*WORK REQUEST*. Look through the data below and, wherever a line carries the word "AuditMaxBytes", please copy that line.

[Stored data]
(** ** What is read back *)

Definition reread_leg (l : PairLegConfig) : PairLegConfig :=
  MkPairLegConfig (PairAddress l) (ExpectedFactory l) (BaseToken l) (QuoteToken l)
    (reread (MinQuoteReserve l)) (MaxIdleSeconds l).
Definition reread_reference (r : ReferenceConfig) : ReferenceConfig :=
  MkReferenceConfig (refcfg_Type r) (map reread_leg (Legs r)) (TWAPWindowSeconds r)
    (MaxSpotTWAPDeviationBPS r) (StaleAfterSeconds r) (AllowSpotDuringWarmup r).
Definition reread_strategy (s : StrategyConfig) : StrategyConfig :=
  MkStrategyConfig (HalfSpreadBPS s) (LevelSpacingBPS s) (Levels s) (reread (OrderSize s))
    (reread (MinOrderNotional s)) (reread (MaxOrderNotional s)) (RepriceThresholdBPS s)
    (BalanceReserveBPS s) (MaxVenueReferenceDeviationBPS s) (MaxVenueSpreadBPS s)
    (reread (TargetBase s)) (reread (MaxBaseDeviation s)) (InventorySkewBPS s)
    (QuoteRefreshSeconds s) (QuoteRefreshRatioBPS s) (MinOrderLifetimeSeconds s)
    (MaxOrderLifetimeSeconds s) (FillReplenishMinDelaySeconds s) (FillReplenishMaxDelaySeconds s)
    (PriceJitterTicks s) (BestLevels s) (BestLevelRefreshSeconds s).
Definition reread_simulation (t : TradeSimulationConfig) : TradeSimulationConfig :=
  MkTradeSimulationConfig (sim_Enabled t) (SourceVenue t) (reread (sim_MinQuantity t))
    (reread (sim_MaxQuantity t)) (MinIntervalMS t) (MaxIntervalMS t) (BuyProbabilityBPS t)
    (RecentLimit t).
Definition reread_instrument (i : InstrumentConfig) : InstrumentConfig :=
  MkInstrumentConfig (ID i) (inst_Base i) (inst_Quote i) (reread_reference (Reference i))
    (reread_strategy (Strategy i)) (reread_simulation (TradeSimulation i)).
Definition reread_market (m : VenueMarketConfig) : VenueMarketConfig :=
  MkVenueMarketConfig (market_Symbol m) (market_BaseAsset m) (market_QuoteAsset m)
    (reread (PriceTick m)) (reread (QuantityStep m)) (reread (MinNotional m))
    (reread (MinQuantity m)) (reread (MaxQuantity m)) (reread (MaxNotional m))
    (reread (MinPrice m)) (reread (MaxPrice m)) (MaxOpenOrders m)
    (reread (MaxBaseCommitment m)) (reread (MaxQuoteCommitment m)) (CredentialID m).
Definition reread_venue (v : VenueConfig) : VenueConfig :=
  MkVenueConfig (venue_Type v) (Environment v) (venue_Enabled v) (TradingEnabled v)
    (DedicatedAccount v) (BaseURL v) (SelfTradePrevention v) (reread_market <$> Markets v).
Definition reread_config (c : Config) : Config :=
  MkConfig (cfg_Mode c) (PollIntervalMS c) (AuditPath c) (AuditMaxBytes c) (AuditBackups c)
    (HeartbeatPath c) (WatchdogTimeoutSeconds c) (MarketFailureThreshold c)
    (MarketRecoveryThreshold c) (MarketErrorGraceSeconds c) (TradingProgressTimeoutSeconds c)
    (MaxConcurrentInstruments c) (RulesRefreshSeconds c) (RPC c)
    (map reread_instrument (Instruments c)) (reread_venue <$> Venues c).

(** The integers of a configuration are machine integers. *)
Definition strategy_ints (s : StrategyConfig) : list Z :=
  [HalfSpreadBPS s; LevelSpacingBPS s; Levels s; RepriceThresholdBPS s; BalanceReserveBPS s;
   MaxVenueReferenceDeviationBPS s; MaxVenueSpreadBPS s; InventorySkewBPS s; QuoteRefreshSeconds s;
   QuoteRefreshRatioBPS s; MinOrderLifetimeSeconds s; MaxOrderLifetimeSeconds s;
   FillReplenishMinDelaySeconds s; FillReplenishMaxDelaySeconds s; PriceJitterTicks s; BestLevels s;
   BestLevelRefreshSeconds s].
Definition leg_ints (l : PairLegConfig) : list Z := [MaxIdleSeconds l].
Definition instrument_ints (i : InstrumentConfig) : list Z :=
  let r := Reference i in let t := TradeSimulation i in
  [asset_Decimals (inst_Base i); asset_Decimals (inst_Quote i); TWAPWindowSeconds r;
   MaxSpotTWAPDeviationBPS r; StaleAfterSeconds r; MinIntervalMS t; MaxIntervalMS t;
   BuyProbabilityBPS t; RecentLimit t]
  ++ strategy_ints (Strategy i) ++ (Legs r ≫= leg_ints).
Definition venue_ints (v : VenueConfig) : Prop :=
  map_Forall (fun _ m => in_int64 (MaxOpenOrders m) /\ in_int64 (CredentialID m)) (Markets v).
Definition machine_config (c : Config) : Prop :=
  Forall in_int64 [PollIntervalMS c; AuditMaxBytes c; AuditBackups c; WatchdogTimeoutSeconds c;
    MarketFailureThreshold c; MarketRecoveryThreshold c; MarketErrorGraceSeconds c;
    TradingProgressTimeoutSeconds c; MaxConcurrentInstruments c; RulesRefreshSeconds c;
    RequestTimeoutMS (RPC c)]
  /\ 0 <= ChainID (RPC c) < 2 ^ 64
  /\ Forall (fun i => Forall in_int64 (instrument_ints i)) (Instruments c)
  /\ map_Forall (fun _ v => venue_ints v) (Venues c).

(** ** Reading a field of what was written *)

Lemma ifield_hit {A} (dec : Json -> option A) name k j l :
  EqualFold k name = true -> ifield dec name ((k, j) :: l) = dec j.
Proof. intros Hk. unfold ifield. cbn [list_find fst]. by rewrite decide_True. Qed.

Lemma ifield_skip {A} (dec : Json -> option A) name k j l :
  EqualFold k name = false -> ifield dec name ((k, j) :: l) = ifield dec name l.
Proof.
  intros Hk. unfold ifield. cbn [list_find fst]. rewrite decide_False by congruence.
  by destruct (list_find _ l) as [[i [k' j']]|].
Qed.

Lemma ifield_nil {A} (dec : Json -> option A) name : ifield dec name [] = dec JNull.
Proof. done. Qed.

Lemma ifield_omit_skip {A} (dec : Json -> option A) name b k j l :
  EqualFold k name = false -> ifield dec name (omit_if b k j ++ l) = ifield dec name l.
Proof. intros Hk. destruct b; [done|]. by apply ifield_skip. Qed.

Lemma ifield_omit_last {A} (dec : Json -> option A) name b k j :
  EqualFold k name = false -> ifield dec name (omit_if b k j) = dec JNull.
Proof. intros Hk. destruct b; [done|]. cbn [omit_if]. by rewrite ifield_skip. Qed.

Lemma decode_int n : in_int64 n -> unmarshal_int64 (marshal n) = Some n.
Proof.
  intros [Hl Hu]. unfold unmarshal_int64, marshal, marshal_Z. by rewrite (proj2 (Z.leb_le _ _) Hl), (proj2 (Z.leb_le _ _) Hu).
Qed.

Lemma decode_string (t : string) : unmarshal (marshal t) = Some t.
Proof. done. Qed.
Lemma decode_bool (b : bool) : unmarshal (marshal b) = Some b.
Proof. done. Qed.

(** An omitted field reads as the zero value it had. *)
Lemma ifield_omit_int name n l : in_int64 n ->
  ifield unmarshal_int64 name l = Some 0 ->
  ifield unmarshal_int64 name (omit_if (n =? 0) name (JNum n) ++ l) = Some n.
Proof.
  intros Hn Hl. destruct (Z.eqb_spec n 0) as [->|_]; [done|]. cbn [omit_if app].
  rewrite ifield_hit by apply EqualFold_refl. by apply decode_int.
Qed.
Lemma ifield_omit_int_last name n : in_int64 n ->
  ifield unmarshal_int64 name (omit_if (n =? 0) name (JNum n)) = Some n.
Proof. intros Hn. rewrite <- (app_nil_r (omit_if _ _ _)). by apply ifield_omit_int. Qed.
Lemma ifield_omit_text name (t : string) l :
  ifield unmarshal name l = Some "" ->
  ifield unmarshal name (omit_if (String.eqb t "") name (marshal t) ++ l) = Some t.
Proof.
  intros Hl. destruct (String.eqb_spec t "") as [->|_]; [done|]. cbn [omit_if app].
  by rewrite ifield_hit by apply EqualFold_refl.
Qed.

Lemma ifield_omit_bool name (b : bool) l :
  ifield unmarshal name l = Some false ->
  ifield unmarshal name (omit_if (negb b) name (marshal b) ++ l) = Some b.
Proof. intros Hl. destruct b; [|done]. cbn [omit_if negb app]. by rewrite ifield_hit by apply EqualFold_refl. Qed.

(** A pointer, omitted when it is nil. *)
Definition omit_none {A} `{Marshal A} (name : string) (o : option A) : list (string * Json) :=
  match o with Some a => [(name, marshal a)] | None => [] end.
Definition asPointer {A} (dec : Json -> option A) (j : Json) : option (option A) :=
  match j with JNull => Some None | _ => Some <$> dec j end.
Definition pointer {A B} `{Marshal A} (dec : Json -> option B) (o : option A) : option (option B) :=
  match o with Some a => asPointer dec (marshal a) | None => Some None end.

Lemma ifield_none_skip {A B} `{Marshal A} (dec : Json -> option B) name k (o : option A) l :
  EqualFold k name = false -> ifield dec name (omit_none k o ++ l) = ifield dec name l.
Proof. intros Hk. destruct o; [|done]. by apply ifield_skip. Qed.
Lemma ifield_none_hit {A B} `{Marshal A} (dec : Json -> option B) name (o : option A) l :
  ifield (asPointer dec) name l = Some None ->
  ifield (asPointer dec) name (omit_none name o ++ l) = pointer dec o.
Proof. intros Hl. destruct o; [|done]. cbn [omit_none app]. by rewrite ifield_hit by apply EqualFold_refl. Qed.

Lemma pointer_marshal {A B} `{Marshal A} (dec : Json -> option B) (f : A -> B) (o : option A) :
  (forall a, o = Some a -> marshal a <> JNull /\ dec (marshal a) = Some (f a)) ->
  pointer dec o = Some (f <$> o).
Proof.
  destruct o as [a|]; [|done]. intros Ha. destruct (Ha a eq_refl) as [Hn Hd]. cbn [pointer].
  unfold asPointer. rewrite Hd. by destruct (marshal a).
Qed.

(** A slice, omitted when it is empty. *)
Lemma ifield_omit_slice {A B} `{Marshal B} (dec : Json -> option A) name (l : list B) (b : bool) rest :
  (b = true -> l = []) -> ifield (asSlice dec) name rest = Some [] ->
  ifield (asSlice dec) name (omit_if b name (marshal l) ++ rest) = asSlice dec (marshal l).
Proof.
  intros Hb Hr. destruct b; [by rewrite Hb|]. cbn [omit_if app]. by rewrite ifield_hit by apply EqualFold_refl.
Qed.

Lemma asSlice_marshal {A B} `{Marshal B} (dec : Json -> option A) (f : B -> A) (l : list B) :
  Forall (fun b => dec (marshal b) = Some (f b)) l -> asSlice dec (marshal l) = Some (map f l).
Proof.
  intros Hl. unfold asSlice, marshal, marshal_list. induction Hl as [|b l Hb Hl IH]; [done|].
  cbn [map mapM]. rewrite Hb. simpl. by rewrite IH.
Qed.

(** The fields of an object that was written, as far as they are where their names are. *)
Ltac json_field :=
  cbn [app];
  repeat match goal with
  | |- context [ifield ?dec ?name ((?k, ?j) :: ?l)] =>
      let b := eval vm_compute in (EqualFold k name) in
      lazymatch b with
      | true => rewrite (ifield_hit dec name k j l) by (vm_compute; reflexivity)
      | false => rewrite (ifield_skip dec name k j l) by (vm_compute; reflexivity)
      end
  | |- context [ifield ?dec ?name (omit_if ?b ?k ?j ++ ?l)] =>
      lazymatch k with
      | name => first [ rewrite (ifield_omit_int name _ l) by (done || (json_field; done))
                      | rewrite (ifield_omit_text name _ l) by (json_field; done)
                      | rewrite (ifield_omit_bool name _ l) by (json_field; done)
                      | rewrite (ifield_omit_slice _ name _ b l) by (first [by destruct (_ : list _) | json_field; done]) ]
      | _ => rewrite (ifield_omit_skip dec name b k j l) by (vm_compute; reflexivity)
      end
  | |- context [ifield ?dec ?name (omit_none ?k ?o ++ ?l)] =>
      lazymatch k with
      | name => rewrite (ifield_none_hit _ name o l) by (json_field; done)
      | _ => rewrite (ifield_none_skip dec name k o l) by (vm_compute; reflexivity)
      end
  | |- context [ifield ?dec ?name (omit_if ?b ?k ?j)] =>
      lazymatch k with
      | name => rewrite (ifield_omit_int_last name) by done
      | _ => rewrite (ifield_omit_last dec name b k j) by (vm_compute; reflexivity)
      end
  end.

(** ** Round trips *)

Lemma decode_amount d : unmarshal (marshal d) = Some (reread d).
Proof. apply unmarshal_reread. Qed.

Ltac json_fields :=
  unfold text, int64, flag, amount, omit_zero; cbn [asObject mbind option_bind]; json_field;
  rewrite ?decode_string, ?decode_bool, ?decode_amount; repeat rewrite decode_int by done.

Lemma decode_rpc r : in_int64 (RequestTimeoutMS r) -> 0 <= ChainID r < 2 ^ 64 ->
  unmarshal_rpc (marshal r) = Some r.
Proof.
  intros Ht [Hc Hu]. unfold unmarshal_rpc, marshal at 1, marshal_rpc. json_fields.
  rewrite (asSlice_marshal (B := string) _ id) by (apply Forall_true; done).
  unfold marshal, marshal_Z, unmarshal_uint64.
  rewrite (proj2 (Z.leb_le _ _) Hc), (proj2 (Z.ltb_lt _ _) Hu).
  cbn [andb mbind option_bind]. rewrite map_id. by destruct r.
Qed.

*EXERCISE RESPONSE*.
  MkConfig (cfg_Mode c) (PollIntervalMS c) (AuditPath c) (AuditMaxBytes c) (AuditBackups c)
  Forall in_int64 [PollIntervalMS c; AuditMaxBytes c; AuditBackups c; WatchdogTimeoutSeconds c;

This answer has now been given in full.